== EXERCISE INPUT ==
Lemma mapM_cells {K} (f : nat -> option (option K)) :
  (forall b, b <= 255 -> is_Some (f b)) ->
  exists cs, row_cells f = Some cs /\
    (forall lo hi next, (lo, hi, next) ∈ cs <-> lo = hi /\ lo <= 255 /\ f lo = Some next).
Proof.
  intros Hf. unfold row_cells, all_bytes.
  assert (Hgen : forall l, (forall b, b ∈ l -> b <= 255) ->
    exists cs, mapM (fun b => k ← f b; Some (b, b, k)) l = Some cs /\
    (forall lo hi next, (lo, hi, next) ∈ cs <-> lo = hi /\ lo ∈ l /\ f lo = Some next)).
  { induction l as [|b l IH]; intros Hl; cbn [mapM].
    - exists []. split; [done|]. setoid_rewrite elem_of_nil. naive_solver.
    - destruct IH as (cs & Hcs & Hin); [intros c Hc; apply Hl; by right|].
      destruct (Hf b) as [x Hx]; [apply Hl; left|].
      exists ((b, b, x) :: cs). split; [by rewrite Hx; cbn; rewrite Hcs|].
      intros lo hi next. rewrite !elem_of_cons, Hin. naive_solver. }
  destruct (Hgen (byte_seq 0 255)) as (cs & Hcs & Hin).
  - intros b Hb. apply elem_of_byte_seq in Hb. lia.
  - exists cs. split; [exact Hcs|]. intros lo hi next. rewrite Hin, elem_of_byte_seq.
    split; intros (-> & ? & ?); (split; [done|]); (split; [lia|done]).
Qed.

(** A row read byte by byte is a row of the step function it computes. *)
Lemma byte_row_ok {K} `{EqDecision K} (dead start : K) step (good : K -> Prop) k (f : nat -> option (option K)) :
  (forall b, b <= 255 -> f b = Some (step k b)) ->
  (forall b k', b <= 255 -> step k b = Some k' -> good k' /\ k' <> dead) ->
  exists cs, row_cells f = Some cs /\
    row_ok dead start step good k cs.
Proof.
  intros Hf Hg. destruct (mapM_cells f) as (cs & Hcs & Hin); [intros b Hb; rewrite Hf by done; eauto|].
  exists cs. split; [exact Hcs|].
  assert (Hin' : forall lo hi next, (lo, hi, next) ∈ cs <-> lo = hi /\ lo <= 255 /\ next = step k lo).
  { intros lo hi next. rewrite Hin. split; intros (-> & Hb & Hn); (split; [done|]); (split; [done|]);
      rewrite Hf in *; congruence. }
  split; setoid_rewrite Hin'.
  - intros b Hb. exists b, b, (step k b). split; [done|lia].
  - intros lo hi next b (-> & Hb & ->) Hbb. replace b with hi by lia. unfold resolve.
    destruct (step k hi) as [k'|] eqn:Es; simpl; [|done]. rewrite decide_False; [done|]. by eapply Hg.
  - intros lo hi next (-> & Hb & _). done.
  - intros lo hi k' (-> & Hb & Hk') _. by eapply Hg.
  - intros lo hi next (-> & Hb & ->). right. intros Hd. by eapply Hg in Hd as [_ ?].
Qed.

(** ** The derivative compiler: lemmas *)

Definition re_step (r : Re) (b : nat) : option Re :=
  let d := re_derive r b in if decide (d = ReEmpty) then None else Some d.

Lemma re_row_ok (P : Re -> Prop) start r :
  start <> ReEmpty -> r <> ReEmpty ->
  (forall b, b <= 255 -> re_derive r b <> ReEmpty -> P (re_derive r b)) ->
  exists cs, re_cells false r = Some cs /\ row_ok ReEmpty start re_step P r cs.
Proof.
  intros Hstart Hr HP.
  exists ((fun '(lo, hi) => (lo, hi, Some (re_derive r lo))) <$> re_derivative_classes r).
  split; [by destruct r|].
  assert (Hin : forall lo hi next,
    (lo, hi, next) ∈ ((fun '(lo, hi) => (lo, hi, Some (re_derive r lo))) <$> re_derivative_classes r) <->
    (lo, hi) ∈ re_derivative_classes r /\ next = Some (re_derive r lo)).
  { intros lo hi next. rewrite list_elem_of_fmap. split.
    - by intros ([lo' hi'] & [= -> -> ->] & ?).
    - intros [? ->]. by exists (lo, hi). }
  assert (Hle : forall lo hi, (lo, hi) ∈ re_derivative_classes r -> lo <= hi <= 255).
  { intros lo hi H. pose proof (initial_cuts_spec r) as (Hs & _ & _).
    by apply cut_windows_elem in H as (_ & ? & _). }
  split; setoid_rewrite Hin.
  - intros b Hb. destruct (derivative_classes_cover r b Hb) as ([lo hi] & Hc & ?). eauto 6.
  - intros lo hi next b [Hc ->] Hb. unfold re_step. simpl.
    by destruct (derivative_classes_const r lo hi b Hc Hb) as [_ ->].
  - intros lo hi next [Hc _]. apply Hle in Hc. lia.
  - intros lo hi k' [Hc [= ->]] Hne. apply HP; [|done]. apply Hle in Hc. lia.
  - by left.
Qed.

Lemma re_run_matches r w :
  (exists k, key_run re_step r w = Some k /\ is_Some (re_tag k)) <-> re_matches r w = true.
Proof.
  revert r; induction w as [|b w IH]; intros r; simpl.
  - unfold re_tag. split.
    + intros (k & [= <-] & [u Hu]). by destruct (re_nullable r).
    + intros Hn. exists r. rewrite Hn. eauto.
  - unfold re_step at 1. destruct (decide (re_derive r b = ReEmpty)) as [->|Hne].
    { split; [|done]. by intros (k & ? & _). }
    rewrite IH. by destruct (re_derive r b).
Qed.

Lemma no_accept_no_match d s w : dfa_accepting d = [] -> dfa_matches_from d s w = false.
Proof.
  intros Hacc. revert s; induction w as [|b w IH]; intros s; simpl; [by rewrite Hacc|].
  destruct (_ !! _) as [j|]; [|done]. by destruct (j =? DEAD_STATE).
Qed.

Lemma re_compile_empty fuel d :
  re_compile fuel ReEmpty = Some d ->
  dfa_ok d /\ forall w, dfa_matches d w = false.
Proof.
  unfold re_compile. rewrite bool_decide_eq_true_2 by done.
  destruct fuel as [|fuel]; [done|].
  assert (Hrun : explore (re_cells true) re_tag (S fuel)
    {| b_order := [ReEmpty; ReStar ReEmpty]; b_map := [(ReEmpty, 1); (ReEmpty, DEAD_STATE)];
       b_trans := dead_row ++ dead_row; b_tags := []; b_work := [1] |} =
    Some {| b_order := [ReEmpty; ReStar ReEmpty]; b_map := [(ReEmpty, 1); (ReEmpty, DEAD_STATE)];
       b_trans := dead_row ++ dead_row; b_tags := []; b_work := [] |}).
  { by destruct fuel. }
  rewrite Hrun. intros Hd.
  change (Some {| dfa_num_states := 2; dfa_transitions := dead_row ++ dead_row; dfa_start := 1;
                  dfa_accepting := [] |} = Some d) in Hd.
  apply (inj Some) in Hd as <-. clear Hrun. split.
  - split; cbn [dfa_num_states dfa_transitions dfa_start dfa_accepting].
    + reflexivity.
    + simpl. lia.
    + intros i j Hij. unfold dead_row in Hij. rewrite <-replicate_add in Hij.
      apply lookup_replicate in Hij as [-> _]. simpl. unfold DEAD_STATE. lia.
    + intros s Hs. by apply elem_of_nil in Hs.
    + constructor.
    + intros b Hb. apply (lookup_app_l_Some dead_row), lookup_replicate_2. lia.
  - intros w. by apply no_accept_no_match.
Qed.

Lemma re_compile_finished fuel r d :
  r <> ReEmpty -> re_compile fuel r = Some d ->
  exists st, finished re_tag ReEmpty r re_step (fun k => k <> ReEmpty) st /\ d = builder_dfa st.
Proof.
  intros Hr. unfold re_compile. rewrite bool_decide_eq_false_2 by done.
  destruct (explore _ _ _ _) as [st|] eqn:E; [|done]. intros [= <-]. exists st. split; [|done].
  eapply explore_init_finished; [done| |exact E].
  intros k Hk. apply re_row_ok; done.
Qed.

Lemma re_compile_spec fuel r d :
  re_compile fuel r = Some d ->
  dfa_ok d /\ forall w, is_word w -> dfa_matches d w = re_matches r w.
Proof.
  intros Hd. destruct (decide (r = ReEmpty)) as [->|Hr].
  - apply re_compile_empty in Hd as [Hok Hd]. split; [done|]. intros w Hw. rewrite Hd.
    symmetry. apply not_true_iff_false. rewrite re_matches_lang. simpl. tauto.
  - apply re_compile_finished in Hd as (st & Hfin & ->); [|done]. split; [by eapply built_ok|].
    intros w Hw. apply eq_true_iff_eq. rewrite (built_matches _ _ _ _ _ st Hfin w Hw).
    apply re_run_matches.
Qed.

(** A set of regexes closed under derivatives. *)
Definition derivative_closed (L : list Re) : Prop :=
  forall r b, r ∈ L -> b <= 255 -> re_derive r b ∈ L.

Lemma re_compile_returns L r fuel :
  r ∈ L -> derivative_closed L -> length L + 1 <= fuel -> is_Some (re_compile fuel r).
Proof.
  intros Hr HL Hfuel. unfold re_compile. destruct (decide (r = ReEmpty)) as [->|Hne].
  - rewrite bool_decide_eq_true_2 by done. destruct fuel as [|[|fuel]]; [lia| |]; simpl; by eexists.
  - rewrite bool_decide_eq_false_2 by done.
    edestruct (explore_init_returns (re_cells false) re_tag ReEmpty r re_step
      (fun k => k <> ReEmpty /\ k ∈ L) L fuel) as [st ->]; [done| |naive_solver|lia|by eexists].
    intros k [Hk HkL]. apply re_row_ok; [done..|]. intros b Hb Hd. split; [done|]. by apply HL.
Qed.

Lemma re_compile_closed fuel r d :
  re_compile fuel r = Some d -> exists L, r ∈ L /\ derivative_closed L.
Proof.
  intros Hd. destruct (decide (r = ReEmpty)) as [->|Hr].
  - exists [ReEmpty]. split; [left|]. intros r b Hr _. apply list_elem_of_singleton in Hr as ->. left.
  - apply re_compile_finished in Hd as (st & Hfin & _); [|done].
    exists (ReEmpty :: drop 1 (b_order st)). split.
    + right. apply list_elem_of_lookup. exists 0. rewrite lookup_drop.
      by eapply finished_start.
    + intros k b Hk Hb. apply elem_of_cons in Hk as [->|Hk]; [left|].
      destruct (decide (re_derive k b = ReEmpty)) as [->|Hne]; [left|]. right.
      eapply built_closed; [exact Hfin|exact Hb|exact Hk|]. unfold re_step. simpl.
      by rewrite decide_False.
Qed.

(** ** Where derivatives grow without bound

    The constructor [or] merges equal and commuted operands but does not
    reassociate, so the residuals of [any* any*] pile up one copy of [any*] per
    byte. *)

Definition any_star : Re := re_star re_any_byte.

Fixpoint residual (n : nat) : Re :=
  match n with
  | O => ReCat any_star any_star
  | S n' => ReAlt (residual n') any_star
  end.

Lemma any_star_derive b : b <= 255 -> re_derive any_star b = any_star.
Proof.
  intros Hb. unfold any_star. simpl.
  replace (bc_contains bc_full b) with true; [done|]. symmetry. apply bc_contains_spec.
  exists (0, 255). split; [left|simpl; lia].
Qed.

Lemma residual_cat n : exists l r, residual n = ReCat l r \/ residual n = ReAlt l r.
Proof. destruct n; simpl; eauto. Qed.

Lemma residual_or n : re_or (residual n) any_star = residual (S n).
Proof. destruct (residual_cat n) as (l & r & [E|E]); simpl; rewrite E; reflexivity. Qed.

Lemma residual_derive n b : b <= 255 -> re_derive (residual n) b = residual (S n).
Proof.
  intros Hb. induction n as [|n IH].
  - cbn [residual re_derive]. rewrite !any_star_derive by done. reflexivity.
  - cbn [residual re_derive] in *. rewrite IH, any_star_derive by done. apply (residual_or (S n)).
Qed.

Lemma residual_neg_derive n b : b <= 255 -> re_derive (ReNeg (residual n)) b = ReNeg (residual (S n)).
Proof. intros Hb. cbn [re_derive]. rewrite residual_derive by done. reflexivity. Qed.

Fixpoint re_size (r : Re) : nat :=
  match r with
  | ReCat l r | ReAlt l r | ReInter l r => S (re_size l + re_size r)
  | ReNeg r | ReStar r => S (re_size r)
  | _ => 1
  end.

Lemma residual_size_mono m n : m < n -> re_size (residual m) < re_size (residual n).
Proof. induction 1; simpl; lia. Qed.

Lemma residual_inj m n : residual m = residual n -> m = n.
Proof.
  intros E. destruct (lt_eq_lt_dec m n) as [[H|H]|H]; [|done|];
    apply residual_size_mono in H; rewrite E in H; lia.
Qed.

== WORK TO COMPLETE ==
For the word "eauto", show every line of the entries that holds it.

== RESPONSE BELOW ==
  intros Hf Hg. destruct (mapM_cells f) as (cs & Hcs & Hin); [intros b Hb; rewrite Hf by done; eauto|].
  - intros b Hb. destruct (derivative_classes_cover r b Hb) as ([lo hi] & Hc & ?). eauto 6.
    + intros Hn. exists r. rewrite Hn. eauto.
Proof. destruct n; simpl; eauto. Qed.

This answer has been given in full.